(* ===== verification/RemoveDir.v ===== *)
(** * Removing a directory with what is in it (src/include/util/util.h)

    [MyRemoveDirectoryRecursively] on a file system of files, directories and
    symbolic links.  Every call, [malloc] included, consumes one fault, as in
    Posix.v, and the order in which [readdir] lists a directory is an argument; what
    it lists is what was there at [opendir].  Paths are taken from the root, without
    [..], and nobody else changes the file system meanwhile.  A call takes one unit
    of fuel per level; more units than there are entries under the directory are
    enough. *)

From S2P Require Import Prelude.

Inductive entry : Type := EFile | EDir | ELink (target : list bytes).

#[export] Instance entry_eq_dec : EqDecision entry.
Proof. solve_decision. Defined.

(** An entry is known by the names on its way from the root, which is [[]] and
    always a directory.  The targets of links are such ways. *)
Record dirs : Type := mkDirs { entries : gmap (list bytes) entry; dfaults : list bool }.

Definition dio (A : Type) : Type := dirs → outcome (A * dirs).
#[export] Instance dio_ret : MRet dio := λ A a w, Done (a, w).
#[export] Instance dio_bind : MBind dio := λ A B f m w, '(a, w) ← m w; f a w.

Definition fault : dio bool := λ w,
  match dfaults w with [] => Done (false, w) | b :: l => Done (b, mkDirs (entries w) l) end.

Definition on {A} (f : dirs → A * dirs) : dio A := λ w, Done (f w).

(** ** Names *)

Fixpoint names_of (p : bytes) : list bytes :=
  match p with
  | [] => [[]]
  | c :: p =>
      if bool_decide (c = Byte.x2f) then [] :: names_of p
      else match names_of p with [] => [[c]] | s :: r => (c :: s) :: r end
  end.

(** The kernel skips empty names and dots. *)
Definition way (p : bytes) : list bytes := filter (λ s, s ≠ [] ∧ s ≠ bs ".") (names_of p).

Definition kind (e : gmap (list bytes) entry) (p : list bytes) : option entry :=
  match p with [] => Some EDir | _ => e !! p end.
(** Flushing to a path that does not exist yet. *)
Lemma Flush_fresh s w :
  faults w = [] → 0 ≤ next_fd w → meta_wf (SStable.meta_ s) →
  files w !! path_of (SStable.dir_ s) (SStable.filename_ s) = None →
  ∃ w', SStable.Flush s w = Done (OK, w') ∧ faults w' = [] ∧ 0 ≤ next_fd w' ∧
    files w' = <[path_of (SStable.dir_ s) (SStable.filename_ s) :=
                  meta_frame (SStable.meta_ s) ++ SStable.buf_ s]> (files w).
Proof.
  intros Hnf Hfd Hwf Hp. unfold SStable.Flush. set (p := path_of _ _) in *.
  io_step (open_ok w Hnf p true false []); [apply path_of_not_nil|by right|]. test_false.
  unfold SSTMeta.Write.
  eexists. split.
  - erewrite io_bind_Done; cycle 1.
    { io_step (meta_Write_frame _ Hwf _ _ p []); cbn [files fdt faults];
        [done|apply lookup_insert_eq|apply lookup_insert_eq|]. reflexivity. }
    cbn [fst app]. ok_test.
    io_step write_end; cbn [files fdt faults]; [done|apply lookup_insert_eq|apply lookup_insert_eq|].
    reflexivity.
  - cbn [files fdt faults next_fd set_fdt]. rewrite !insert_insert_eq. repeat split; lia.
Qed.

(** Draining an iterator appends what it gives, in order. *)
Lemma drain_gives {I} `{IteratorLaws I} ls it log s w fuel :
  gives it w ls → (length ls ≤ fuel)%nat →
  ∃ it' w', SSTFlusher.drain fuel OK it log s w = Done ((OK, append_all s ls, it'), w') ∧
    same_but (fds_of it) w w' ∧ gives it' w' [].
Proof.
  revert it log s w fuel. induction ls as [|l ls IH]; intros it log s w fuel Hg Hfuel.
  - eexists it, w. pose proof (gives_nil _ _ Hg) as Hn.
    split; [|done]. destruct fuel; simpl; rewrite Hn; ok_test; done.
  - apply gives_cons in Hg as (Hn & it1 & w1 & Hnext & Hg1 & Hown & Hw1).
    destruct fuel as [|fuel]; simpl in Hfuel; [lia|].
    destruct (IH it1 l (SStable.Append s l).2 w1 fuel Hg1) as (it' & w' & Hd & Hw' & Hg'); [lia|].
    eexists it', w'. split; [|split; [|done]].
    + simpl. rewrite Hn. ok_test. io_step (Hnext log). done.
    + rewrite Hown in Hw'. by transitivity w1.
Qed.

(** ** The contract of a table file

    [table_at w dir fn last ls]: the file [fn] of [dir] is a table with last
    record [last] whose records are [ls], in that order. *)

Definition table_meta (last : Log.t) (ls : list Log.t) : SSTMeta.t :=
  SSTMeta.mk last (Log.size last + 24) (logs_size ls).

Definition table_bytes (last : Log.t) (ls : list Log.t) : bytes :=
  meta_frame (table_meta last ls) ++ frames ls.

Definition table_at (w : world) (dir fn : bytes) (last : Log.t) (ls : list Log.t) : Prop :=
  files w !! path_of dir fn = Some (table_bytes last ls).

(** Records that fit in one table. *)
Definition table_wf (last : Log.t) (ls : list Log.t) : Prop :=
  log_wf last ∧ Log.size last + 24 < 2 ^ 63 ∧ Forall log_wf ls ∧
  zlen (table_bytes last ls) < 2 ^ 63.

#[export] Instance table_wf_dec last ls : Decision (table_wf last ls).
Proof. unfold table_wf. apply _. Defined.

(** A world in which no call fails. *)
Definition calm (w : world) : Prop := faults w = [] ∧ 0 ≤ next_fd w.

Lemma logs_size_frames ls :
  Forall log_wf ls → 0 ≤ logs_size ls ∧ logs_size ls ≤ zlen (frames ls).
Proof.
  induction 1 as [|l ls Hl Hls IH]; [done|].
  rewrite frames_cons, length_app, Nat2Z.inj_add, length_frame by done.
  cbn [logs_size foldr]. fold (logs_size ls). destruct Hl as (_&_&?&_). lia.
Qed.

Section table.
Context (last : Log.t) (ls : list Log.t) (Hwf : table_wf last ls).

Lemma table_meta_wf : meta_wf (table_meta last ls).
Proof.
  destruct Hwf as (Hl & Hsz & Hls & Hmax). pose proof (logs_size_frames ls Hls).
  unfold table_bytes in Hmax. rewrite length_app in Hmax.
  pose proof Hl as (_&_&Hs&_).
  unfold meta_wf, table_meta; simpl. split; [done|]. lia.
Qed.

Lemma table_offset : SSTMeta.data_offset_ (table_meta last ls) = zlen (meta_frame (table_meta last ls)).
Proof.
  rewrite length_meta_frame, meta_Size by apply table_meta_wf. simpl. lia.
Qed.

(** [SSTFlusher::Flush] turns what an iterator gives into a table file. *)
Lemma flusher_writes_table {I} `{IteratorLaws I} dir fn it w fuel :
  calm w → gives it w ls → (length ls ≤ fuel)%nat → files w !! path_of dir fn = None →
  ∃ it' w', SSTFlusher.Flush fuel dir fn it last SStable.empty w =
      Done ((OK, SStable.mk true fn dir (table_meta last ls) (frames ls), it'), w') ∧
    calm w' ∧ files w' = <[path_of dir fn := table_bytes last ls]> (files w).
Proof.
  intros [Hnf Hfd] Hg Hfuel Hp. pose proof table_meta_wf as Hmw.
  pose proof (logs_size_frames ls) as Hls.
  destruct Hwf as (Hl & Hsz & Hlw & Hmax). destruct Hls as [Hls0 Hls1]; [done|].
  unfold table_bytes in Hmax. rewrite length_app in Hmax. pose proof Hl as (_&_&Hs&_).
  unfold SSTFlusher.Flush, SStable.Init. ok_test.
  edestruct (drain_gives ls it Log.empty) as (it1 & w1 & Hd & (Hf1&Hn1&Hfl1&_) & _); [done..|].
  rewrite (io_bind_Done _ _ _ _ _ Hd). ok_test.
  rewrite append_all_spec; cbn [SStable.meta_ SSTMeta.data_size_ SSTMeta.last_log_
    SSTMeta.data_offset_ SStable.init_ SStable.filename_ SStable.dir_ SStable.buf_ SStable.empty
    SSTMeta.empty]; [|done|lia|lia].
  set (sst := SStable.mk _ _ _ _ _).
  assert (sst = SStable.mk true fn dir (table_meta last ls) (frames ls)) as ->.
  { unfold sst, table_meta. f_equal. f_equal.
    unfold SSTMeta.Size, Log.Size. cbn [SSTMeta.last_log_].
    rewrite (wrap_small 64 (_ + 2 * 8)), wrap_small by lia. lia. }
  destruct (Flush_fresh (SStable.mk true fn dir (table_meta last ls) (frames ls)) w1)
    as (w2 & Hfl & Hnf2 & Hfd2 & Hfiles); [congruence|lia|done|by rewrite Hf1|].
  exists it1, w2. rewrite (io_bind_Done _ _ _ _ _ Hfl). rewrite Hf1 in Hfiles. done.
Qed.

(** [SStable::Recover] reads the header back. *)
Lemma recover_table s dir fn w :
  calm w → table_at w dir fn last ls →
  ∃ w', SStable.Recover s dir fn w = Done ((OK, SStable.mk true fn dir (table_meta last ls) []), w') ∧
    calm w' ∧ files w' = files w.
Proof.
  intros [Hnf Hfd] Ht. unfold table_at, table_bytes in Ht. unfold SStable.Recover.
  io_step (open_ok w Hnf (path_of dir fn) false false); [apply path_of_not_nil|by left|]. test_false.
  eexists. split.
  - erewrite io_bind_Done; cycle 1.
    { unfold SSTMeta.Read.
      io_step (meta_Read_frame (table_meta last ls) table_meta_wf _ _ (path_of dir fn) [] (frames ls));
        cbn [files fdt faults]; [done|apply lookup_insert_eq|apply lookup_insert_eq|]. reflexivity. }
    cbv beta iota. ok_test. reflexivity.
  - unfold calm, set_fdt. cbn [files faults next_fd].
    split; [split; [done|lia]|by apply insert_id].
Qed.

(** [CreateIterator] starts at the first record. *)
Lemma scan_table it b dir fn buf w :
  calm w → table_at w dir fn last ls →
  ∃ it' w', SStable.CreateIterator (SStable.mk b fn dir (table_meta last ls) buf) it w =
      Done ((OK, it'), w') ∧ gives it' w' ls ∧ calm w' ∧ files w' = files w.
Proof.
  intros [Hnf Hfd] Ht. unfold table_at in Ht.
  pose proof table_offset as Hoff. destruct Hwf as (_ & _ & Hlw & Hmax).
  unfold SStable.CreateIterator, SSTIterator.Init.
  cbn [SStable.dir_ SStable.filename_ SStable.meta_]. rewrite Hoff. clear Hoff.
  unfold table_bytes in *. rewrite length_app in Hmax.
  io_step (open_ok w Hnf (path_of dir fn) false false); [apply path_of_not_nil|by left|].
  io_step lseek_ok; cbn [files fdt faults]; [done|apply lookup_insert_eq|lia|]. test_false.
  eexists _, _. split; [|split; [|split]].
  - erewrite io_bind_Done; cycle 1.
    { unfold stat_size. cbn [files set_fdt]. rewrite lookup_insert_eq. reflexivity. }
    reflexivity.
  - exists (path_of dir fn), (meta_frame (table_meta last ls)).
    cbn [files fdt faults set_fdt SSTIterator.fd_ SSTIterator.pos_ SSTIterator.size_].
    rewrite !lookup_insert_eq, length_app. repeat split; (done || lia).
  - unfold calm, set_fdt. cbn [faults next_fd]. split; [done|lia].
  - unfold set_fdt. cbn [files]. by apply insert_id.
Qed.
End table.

|---|

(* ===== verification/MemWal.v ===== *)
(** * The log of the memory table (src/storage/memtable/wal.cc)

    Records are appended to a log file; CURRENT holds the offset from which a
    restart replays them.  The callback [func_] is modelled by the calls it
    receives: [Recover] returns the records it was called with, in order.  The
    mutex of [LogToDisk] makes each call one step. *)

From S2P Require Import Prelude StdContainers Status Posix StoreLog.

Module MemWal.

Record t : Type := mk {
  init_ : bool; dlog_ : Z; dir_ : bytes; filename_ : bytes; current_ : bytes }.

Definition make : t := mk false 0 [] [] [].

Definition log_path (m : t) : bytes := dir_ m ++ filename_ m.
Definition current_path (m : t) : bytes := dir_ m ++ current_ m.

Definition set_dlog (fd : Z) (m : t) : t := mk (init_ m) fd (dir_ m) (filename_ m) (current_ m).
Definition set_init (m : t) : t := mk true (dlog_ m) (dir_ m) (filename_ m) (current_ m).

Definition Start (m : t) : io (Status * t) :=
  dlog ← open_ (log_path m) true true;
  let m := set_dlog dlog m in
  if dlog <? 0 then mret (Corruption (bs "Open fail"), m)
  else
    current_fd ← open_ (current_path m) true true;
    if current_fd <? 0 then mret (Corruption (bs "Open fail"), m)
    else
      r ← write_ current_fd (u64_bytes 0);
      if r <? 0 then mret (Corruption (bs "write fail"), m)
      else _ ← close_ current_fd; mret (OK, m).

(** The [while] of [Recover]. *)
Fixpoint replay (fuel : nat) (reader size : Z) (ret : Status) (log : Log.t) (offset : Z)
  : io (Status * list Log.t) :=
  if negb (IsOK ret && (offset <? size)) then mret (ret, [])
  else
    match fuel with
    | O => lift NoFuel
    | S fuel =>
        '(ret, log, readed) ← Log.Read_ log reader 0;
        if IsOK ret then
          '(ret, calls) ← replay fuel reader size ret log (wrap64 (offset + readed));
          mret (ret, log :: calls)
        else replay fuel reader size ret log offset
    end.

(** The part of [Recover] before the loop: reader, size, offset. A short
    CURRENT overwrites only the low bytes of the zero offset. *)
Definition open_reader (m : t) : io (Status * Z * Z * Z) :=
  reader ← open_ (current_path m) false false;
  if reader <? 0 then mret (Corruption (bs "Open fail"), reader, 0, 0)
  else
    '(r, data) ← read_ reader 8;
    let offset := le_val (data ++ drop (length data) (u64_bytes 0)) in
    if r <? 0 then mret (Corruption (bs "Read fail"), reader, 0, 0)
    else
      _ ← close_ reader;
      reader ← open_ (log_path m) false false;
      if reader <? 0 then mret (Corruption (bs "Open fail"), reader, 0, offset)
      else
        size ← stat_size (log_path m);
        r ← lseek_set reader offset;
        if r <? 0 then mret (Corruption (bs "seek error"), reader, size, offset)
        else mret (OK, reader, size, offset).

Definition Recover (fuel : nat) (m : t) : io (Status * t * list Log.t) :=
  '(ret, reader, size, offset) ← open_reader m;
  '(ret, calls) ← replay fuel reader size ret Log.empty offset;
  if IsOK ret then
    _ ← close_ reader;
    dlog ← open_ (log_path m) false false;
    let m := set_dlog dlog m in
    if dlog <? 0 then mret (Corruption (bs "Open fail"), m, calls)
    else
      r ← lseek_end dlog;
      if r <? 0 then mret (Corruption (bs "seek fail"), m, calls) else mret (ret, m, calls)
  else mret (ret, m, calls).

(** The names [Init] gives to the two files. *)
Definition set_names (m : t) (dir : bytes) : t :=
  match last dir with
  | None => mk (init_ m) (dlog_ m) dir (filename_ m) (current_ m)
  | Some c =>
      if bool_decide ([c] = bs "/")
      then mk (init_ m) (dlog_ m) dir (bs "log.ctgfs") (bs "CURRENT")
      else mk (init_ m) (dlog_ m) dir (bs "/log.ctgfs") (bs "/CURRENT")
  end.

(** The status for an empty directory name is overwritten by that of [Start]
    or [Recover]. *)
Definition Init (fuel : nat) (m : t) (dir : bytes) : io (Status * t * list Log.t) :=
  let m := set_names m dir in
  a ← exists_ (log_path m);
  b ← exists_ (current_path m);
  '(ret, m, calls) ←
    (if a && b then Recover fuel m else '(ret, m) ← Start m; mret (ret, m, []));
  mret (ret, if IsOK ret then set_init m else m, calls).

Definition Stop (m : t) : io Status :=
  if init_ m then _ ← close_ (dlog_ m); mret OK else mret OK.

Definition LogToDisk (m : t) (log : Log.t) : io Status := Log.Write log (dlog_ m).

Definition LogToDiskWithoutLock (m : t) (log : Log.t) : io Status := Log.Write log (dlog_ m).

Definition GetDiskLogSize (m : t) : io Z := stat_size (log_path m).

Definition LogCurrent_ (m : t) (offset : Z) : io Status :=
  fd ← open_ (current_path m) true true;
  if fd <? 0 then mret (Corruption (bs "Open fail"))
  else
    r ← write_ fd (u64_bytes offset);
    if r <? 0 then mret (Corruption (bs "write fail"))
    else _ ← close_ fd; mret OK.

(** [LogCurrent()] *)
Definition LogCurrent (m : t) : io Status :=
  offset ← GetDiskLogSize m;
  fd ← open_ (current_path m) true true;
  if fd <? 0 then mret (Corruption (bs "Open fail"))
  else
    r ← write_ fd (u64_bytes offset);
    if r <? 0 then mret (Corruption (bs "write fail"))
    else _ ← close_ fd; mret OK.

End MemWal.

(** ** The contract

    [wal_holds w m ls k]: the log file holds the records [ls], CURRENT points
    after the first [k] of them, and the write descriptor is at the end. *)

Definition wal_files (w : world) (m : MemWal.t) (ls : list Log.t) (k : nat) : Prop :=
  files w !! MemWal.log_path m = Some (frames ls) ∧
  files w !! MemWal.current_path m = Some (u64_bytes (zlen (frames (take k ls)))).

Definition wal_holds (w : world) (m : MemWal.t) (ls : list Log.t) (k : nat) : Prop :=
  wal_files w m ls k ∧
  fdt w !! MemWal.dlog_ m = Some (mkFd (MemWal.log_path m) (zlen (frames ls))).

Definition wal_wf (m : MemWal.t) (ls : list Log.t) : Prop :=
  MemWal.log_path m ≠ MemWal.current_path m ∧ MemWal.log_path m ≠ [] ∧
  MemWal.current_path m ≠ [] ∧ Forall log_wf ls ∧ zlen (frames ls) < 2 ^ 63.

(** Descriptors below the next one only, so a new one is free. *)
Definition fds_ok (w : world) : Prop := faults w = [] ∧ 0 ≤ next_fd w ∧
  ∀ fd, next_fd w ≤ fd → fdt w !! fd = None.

|---|

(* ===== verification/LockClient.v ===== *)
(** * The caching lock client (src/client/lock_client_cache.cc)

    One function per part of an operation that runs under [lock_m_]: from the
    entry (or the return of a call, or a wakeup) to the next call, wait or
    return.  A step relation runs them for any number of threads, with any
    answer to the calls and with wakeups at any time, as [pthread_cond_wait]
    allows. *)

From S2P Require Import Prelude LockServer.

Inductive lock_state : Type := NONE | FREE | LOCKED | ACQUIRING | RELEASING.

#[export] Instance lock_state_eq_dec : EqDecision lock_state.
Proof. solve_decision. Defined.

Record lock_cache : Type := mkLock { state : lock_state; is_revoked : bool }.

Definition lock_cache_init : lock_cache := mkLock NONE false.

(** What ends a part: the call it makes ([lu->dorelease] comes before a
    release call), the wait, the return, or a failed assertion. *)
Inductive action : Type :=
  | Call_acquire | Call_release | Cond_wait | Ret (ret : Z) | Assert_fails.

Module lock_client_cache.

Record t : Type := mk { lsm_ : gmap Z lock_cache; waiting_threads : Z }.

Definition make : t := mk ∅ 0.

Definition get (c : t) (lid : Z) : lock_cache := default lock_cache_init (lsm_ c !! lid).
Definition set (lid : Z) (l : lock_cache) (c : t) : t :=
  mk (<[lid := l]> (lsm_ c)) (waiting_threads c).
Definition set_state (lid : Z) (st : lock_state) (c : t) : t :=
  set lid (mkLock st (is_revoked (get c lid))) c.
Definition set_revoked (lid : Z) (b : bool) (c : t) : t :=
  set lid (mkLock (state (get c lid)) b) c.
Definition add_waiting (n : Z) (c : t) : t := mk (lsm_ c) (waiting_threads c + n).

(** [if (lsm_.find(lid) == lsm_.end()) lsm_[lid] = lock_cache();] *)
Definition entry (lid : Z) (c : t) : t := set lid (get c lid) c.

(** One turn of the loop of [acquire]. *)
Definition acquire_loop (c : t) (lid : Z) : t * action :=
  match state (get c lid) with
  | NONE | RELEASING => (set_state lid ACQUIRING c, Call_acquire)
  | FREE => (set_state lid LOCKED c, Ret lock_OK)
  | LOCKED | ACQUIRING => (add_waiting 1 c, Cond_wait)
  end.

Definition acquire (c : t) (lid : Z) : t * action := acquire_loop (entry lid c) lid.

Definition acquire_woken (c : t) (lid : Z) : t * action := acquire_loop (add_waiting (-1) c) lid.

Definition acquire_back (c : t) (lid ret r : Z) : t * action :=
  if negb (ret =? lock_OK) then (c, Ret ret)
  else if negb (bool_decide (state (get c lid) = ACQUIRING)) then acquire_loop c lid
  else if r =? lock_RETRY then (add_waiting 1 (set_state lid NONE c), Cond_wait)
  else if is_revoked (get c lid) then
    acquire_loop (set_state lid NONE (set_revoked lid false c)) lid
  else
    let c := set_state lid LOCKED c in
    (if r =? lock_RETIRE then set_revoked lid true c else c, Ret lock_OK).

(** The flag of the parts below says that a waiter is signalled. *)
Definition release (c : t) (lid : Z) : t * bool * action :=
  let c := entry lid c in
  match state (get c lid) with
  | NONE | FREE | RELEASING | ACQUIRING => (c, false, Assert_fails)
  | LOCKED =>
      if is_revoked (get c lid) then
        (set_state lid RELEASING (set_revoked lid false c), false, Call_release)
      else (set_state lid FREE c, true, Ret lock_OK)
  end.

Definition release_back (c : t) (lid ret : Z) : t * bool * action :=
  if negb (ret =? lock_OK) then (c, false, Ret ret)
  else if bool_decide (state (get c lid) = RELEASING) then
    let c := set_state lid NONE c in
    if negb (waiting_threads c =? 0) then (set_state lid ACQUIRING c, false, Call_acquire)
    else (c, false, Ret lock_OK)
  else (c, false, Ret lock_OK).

|---|

Taking the line with "match p with []" as the first and the line with "files w !! path_of (SStable.dir_" as the last, retype that stretch of the data above exactly, with no other lines.

## Output below
  match p with [] => Some EDir | _ => e !! p end.
(** Flushing to a path that does not exist yet. *)
Lemma Flush_fresh s w :
  faults w = [] → 0 ≤ next_fd w → meta_wf (SStable.meta_ s) →
  files w !! path_of (SStable.dir_ s) (SStable.filename_ s) = None →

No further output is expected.